No momento em que saí pela porta entendi que o caminho era doído, solitário e sem curvas. A dor dilacerante que me cortava o peito não deixava dúvidas: algo ali dentro havia sido avariado. Era quase impossível manter a respiração em uma frequência constante, e aquela sensação de azia misturada com angústia admitia com clareza que o vazio que tinha sido deixado era muito maior do que qualquer fome do mundo. Quando a gente se retira ou é convidado a sair da vivência de outro alguém o mundo para dentro da gente. O problema está justamente no universo lá fora que continua girando, se movendo, se transformando, independente se o coração da gente está pronto ou não para continuar a batalha. Na maioria das vezes ele não está, mas pé ante pé, se precisa seguir.
Parece uma realidade completamente nova e alheia, e de fato, é. O beijo de bom dia, o abraço, o telefonema, o amor que sempre sabia-se lá não importa em que lugar do planeta ele estivesse, entre um impulso e outro deixa de existir. Os dias ficam intermináveis, os prazeres tornam-se desgostosos, o tic tac do relógio escolhe um minuto e permanece estagnado lá até a dor se doer por inteiro, e não sobrar nem um resquício de saudade para impedir que os olhos mirem adiante. Até a brisa da janela parece sussurrar sua solidariedade em calmaria. Quem nunca teve um coração partido que atire a primeira lágrima. Quem nunca engoliu seco o amargor de um adeus ou partiu sem olhar para trás por puro medo de desmoronar em tristeza. A dor de se terminar um relacionamento pode ser comparada a uma dor realmente física, porém não há remédios, vacinas, ou soros no mundo que saibam curar esta fase de luto como o tempo sabe.
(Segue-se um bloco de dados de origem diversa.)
(** No slide is legal on [demo_end]: both agents reject and stay as they
    were. *)
Lemma take_action_rejects_without_legal_slide_witness :
  four_tuple_agent.take_action four_trained demo_end
  = Some (four_trained, action_none)
  ∧ six_tuple_agent.take_action six_trained demo_end
    = Some (six_trained, action_none).
Proof.
  split.
  - exact (proj1 (take_action_rejects_without_legal_slide four_trained demo_end
                    (λ op _, demo_end_is_terminal op))).
  - exact (proj2 (take_action_rejects_without_legal_slide six_trained demo_end
                    (λ op _, demo_end_is_terminal op))).
Defined.

(** The tuple (9, 10, 11, 13, 14, 15) on a board whose last cell holds 12:
    the address is [12 << 20]. *)
Lemma tuple_address_packs_nibbles_witness :
  let fb : grid := [1; 2; 3; 0; 6; 0; 0; 15; 0; 0; 0; 0; 0; 0; 0; 12] in
  let tup := [9; 10; 11; 13; 14; 15] in
  @tuple_address grid (grid_board []) fb tup 6 = 12582912
  ∧ @nibble_sum grid (grid_board []) fb 0 tup = 12582912
  ∧ @net_index 1 2 3 0 = 801.
Proof.
  intros fb tup.
  pose proof (@tuple_address_packs_nibbles grid (grid_board []) fb tup
                (λ p _, grid_cells_in_range [] fb
                          ltac:(repeat constructor; lia) p)
                ltac:(repeat constructor; lia)) as [[Heq _] _].
  rewrite <- Heq. repeat split; reflexivity.
Defined.

(** ["nope.bin"] does not exist and ["w.bin"] does not open for writing: both
    calls exit with -1.  ["w.bin"] announces two shards and two are read;
    saving them to ["out.bin"] writes the count and the two shards. *)
Lemma weight_files_exit_or_frame_shards_witness :
  let loaded : list (weight Qc) :=
    match load_weights demo_fs "w.bin" [] with Done nt => nt | _ => [] end in
  load_weights demo_fs "nope.bin" ([] : list (weight Qc)) = Exit (-1)
  ∧ save_weights demo_fs "w.bin" loaded = Exit (-1)
  ∧ (∃ nt', load_weights demo_fs "w.bin" ([] : list (weight Qc)) = Done nt'
       ∧ length nt' = 2%nat)
  ∧ (∃ fs', save_weights demo_fs "out.bin" loaded = Done fs'
       ∧ fs_files fs' !! "out.bin"
         = Some [x02; x00; x00; x00; x02; x07; x09; x01; x05]).
Proof.
  intros loaded.
  pose proof (@weight_files_exit_or_frame_shards Qc demo_weight_io demo_fs
                "nope.bin" []) as (Hload & _).
  pose proof (@weight_files_exit_or_frame_shards Qc demo_weight_io demo_fs
                "w.bin" loaded) as (_ & Hsave & _).
  pose proof (@weight_files_exit_or_frame_shards Qc demo_weight_io demo_fs
                "w.bin" []) as (_ & _ & Hread & _).
  pose proof (@weight_files_exit_or_frame_shards Qc demo_weight_io demo_fs
                "out.bin" loaded) as (_ & _ & _ & Hwrite).
  split; [exact (proj1 (Hload ltac:(vm_compute; reflexivity))) |].
  split; [exact (proj1 (Hsave ltac:(vm_compute; reflexivity))) |].
  split.
  - destruct (Hread [x02; x00; x00; x00; x02; x07; x09; x01; x05]
                ltac:(vm_compute; reflexivity) ltac:(vm_compute; lia))
      as (nt' & Hnt' & Hlen & _).
    exists nt'. split; [exact Hnt' | exact Hlen].
  - destruct (Hwrite ltac:(vm_compute; reflexivity))
      as (fs' & Hfs' & Hfile & _).
    exists fs'. split; [exact Hfs' |]. rewrite Hfile.
    vm_compute. reflexivity.
Defined.

(** On tables where [demo_right] is worth 5/2, the six-tuple agent stores 2
    and the four-tuple agent stores 5 (5/2 + 3 truncated). *)
Lemma episode_values_hold_truncated_ints_witness :
  let st6_0 := six_tuple_agent.open_episode six_trained in
  let st6_1 :=
    after_action six_trained (six_tuple_agent.take_action st6_0 demo_start) in
  let st6_2 :=
    after_action st6_1 (six_tuple_agent.take_action st6_1 demo_right) in
  let st4_0 := four_tuple_agent.open_episode four_trained in
  let st4_1 :=
    after_action four_trained (four_tuple_agent.take_action st4_0 demo_start) in
  let st4_2 :=
    after_action st4_1 (four_tuple_agent.take_action st4_1 demo_right) in
  let updates (s : agent_state grid Qc) :=
    td_updates (alpha s) (episode_boards s) (episode_values s ++ [0])
      (episode_rewards s ++ [0]) in
  (this <$> six_tuple_agent.calculate_state_value six_trained_net demo_right)
  = Some (5 # 2)%Q
  ∧ (this <$> six_tuple_agent.calculate_state_value six_trained_net demo_end)
    = Some (45 # 32)%Q
  ∧ episode_values st6_2 = [2; 1]
  ∧ (∃ v1 v2,
       episode_values st6_2 = [] ++ [num_to_int v1; num_to_int v2]
       ∧ updates st6_2 !! 0%nat
         = Some ((slide demo_start 1).1,
                 nmul (alpha st6_0)
                   (num_of_Z (num_to_int v2 + (slide demo_right 3).2
                              - num_to_int v1))))
  ∧ ((λ u, (u.1, this u.2)) <$> updates st6_2)
    = [(demo_right, (-1 # 2)%Q); (demo_end, (-1 # 2)%Q)]
  ∧ (this <$> four_tuple_agent.calculate_state_value four_trained_net
                demo_right)
    = Some (5 # 2)%Q
  ∧ (this <$> four_tuple_agent.calculate_state_value four_trained_net
                demo_end)
    = Some (25 # 16)%Q
  ∧ episode_values st4_2 = [5; 1]
  ∧ (∃ v1 v2,
       let w1 := nadd v1 (num_of_Z (slide demo_start 1).2) in
       let w2 := nadd v2 (num_of_Z (slide demo_right 3).2) in
       episode_values st4_2 = [] ++ [num_to_int w1; num_to_int w2]
       ∧ updates st4_2 !! 0%nat
         = Some ((slide demo_start 1).1,
                 nmul (alpha st4_0)
                   (num_of_Z (num_to_int w2 + (slide demo_right 3).2
                              - num_to_int w1))))
  ∧ ((λ u, (u.1, this u.2)) <$> updates st4_2)
    = [(demo_right, (-2 # 1)%Q); (demo_end, (-1 # 2)%Q)].
Proof.
  intros st6_0 st6_1 st6_2 st4_0 st4_1 st4_2 updates.
  assert (H6a : six_tuple_agent.take_action st6_0 demo_start
                = Some (st6_1, action_slide 1))
    by (vm_compute; reflexivity).
  assert (H6b : six_tuple_agent.take_action st6_1 demo_right
                = Some (st6_2, action_slide 3))
    by (vm_compute; reflexivity).
  assert (H4a : four_tuple_agent.take_action st4_0 demo_start
                = Some (st4_1, action_slide 1))
    by (vm_compute; reflexivity).
  assert (H4b : four_tuple_agent.take_action st4_1 demo_right
                = Some (st4_2, action_slide 3))
    by (vm_compute; reflexivity).
  assert (Hlen6 : length (episode_values st6_0) = length (episode_boards st6_0))
    by reflexivity.
  assert (Hlen6' : length (episode_rewards st6_0)
                   = length (episode_boards st6_0))
    by reflexivity.
  assert (Hlen4 : length (episode_values st4_0) = length (episode_boards st4_0))
    by reflexivity.
  assert (Hlen4' : length (episode_rewards st4_0)
                   = length (episode_boards st4_0))
    by reflexivity.
  pose proof (@episode_values_hold_truncated_ints grid Qc demo_board Qc_num
                st6_0 demo_start demo_right Hlen6 Hlen6') as (Hsix & _).
  pose proof (@episode_values_hold_truncated_ints grid Qc demo_board Qc_num
                st4_0 demo_start demo_right Hlen4 Hlen4') as (_ & Hfour & _).
  destruct (Hsix st6_1 1 H6a) as (v6 & _ & _ & _ & _ & _ & Hnext6).
  destruct (Hnext6 st6_2 3 H6b) as (v6' & _ & Hvals6 & _ & Hupd6 & _).
  destruct (Hfour st4_1 1 H4a) as (v4 & _ & _ & _ & _ & _ & Hnext4).
  destruct (Hnext4 st4_2 3 H4b) as (v4' & _ & Hvals4 & _ & Hupd4 & _).
  split; [vm_compute; reflexivity |].
  split; [vm_compute; reflexivity |].
  split; [vm_compute; reflexivity |].
  split; [exists v6, v6'; split; [exact Hvals6 | exact Hupd6] |].
  split; [vm_compute; reflexivity |].
  split; [vm_compute; reflexivity |].
  split; [vm_compute; reflexivity |].
  split; [vm_compute; reflexivity |].
  split; [exists v4, v4'; split; [exact Hvals4 | exact Hupd4] |].
  vm_compute. reflexivity.
Defined.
Enquanto os dias fazem o seu árduo trabalho de varrer todas as impurezas emocionais que tomam conta do sorriso da gente, é preciso fazer a nossa parte. Respirar, acordar, aceitar, continuar, e quando algo for finalmente divertido, sorrir. A cidade, as pessoas, as emoções estão em contínua transição. Não dá para simplesmente parar, se trancar no cantinho mais escuro do quarto e esperar calmamente todo o sofrimento ir embora. Sofrer sim, por um dia ou dois, até uma semana para desafogar todo o turbilhão de sentimentos que sufocam o nosso amor próprio. Apenas o tempo suficiente para dar a volta por cima e permanecer consciente de que ninguém é insubstituível, tampouco essencial como o “ar que eu respiro”. E talvez esta tenha sido a lição mais importante que eu tenha aprendido na vida: as pessoas são únicas, maravilhosas, e deixam um legado especialíssimo dentro da travessia da gente, mas como o infinito em constante movimento que é a vida, elas têm o direito de ir embora, e sim, outros afetos virão.
Tem gente que se martiriza, se oprime, se esconde depois de uma decepção amorosa por acreditar que nunca mais vai ser feliz novamente ou que seu dedo podre só traz desapontamentos. Eu prefiro confiar que dias melhores sempre estão por vir e a capacidade de segurar todas as petecas no alto em momentos difíceis como a despedida de alguém, é o que nos faz ter orgulho da pessoa que nos tornamos pós-coração partido. Parece fácil, mas eu sei que não é. O segredo é não persistir na dor além do necessário, não se encher de remorsos e culpas, e confiar que nada acontece por acaso, porque o amanhã é uma eterna caixinha de surpresas. O mundo gira. A dor também.
Antes de iniciar a longa caminhada que me esperava do lado de fora daquela parceria respirei bem fundo e deixei que todas as lágrimas que batiam à porta do meu coração conhecessem o castanho claro dos meus olhos. Depois de algum tempo a travessia vai ficando mais amena e a cerejeira da esquina da faculdade volta a apresentar os doces amarelos que tanto clareiam todas as manhãs. A forma como a gente lida com um coração partido muda totalmente a forma como encaramos nossas próprias fraquezas. Se sairmos mais corajosos e resilientes depois de um colapso emocional o coração partido já deixou bons propósitos, mesmo que a primeira vista eles não sejam tão evidentes. Deixa o amor ser consumido pelo tempo, cola os caquinhos em seus devidos lugares, retoma a altivez desse olhar, e parte pra outra. Olhei para os pássaros que me presenteavam com seu gorjeio na árvore que crescia sob a minha janela e suspirei: sempre existirão outros abrigos para o nosso ninho, nem que sejam num para sempre que ainda não desabrochou em flor.